<<<<

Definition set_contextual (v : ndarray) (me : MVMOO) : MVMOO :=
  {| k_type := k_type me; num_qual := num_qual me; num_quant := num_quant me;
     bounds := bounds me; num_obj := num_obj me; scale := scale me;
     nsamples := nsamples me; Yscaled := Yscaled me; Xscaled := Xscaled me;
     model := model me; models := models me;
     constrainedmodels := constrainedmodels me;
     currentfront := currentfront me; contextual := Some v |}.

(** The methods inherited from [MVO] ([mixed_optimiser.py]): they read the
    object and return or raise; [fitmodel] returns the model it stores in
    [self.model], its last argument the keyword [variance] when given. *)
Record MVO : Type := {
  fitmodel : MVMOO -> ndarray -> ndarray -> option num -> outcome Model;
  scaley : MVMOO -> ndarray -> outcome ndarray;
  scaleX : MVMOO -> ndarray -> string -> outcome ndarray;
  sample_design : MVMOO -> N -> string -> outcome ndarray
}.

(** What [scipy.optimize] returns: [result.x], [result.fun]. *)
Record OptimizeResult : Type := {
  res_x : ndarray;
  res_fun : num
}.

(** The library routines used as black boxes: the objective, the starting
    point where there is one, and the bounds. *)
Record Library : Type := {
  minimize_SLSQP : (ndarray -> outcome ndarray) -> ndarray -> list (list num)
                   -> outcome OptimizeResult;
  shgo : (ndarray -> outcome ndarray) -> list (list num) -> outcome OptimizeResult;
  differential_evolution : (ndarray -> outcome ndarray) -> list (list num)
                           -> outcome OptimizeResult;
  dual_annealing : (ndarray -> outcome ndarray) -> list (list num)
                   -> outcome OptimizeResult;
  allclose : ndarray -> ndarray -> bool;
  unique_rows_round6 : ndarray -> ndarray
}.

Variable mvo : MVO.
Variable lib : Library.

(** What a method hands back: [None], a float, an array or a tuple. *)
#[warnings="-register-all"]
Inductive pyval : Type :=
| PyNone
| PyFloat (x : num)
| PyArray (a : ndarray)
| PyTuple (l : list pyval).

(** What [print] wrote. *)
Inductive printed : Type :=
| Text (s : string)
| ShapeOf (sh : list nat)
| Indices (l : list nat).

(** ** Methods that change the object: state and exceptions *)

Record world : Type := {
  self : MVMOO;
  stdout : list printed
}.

>>>>
<<<<

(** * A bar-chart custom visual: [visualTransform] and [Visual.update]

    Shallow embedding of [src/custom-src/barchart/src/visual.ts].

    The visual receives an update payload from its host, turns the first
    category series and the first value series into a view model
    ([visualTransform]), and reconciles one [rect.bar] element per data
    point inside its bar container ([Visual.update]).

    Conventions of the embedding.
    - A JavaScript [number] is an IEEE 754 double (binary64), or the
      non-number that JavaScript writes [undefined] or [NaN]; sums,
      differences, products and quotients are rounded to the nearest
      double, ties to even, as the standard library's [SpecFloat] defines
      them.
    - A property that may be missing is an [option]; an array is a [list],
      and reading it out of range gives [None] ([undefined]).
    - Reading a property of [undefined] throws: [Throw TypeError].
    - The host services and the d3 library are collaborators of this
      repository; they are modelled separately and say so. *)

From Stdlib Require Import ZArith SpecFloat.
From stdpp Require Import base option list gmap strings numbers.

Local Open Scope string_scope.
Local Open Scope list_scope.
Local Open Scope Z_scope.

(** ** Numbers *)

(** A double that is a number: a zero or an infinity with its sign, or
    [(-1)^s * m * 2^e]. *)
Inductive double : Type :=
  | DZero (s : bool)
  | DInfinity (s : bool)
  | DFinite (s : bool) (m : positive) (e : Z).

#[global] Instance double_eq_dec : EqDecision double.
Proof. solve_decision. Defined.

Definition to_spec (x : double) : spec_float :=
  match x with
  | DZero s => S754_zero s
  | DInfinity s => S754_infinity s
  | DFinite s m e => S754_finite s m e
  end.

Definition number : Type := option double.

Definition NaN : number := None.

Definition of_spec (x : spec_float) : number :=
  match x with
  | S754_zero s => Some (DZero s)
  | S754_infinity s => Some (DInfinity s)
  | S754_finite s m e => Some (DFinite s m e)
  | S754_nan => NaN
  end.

>>>>

## Work order
The reply should hold only the lines of the listing above starting at the line containing "Local Open Scope string_scope." and ending at the line containing "Definition NaN : number := None.", exactly as written.

## Response to the task
Local Open Scope string_scope.
Local Open Scope list_scope.
Local Open Scope Z_scope.

(** ** Numbers *)

(** A double that is a number: a zero or an infinity with its sign, or
    [(-1)^s * m * 2^e]. *)
Inductive double : Type :=
  | DZero (s : bool)
  | DInfinity (s : bool)
  | DFinite (s : bool) (m : positive) (e : Z).

#[global] Instance double_eq_dec : EqDecision double.
Proof. solve_decision. Defined.

Definition to_spec (x : double) : spec_float :=
  match x with
  | DZero s => S754_zero s
  | DInfinity s => S754_infinity s
  | DFinite s m e => S754_finite s m e
  end.

Definition number : Type := option double.

Definition NaN : number := None.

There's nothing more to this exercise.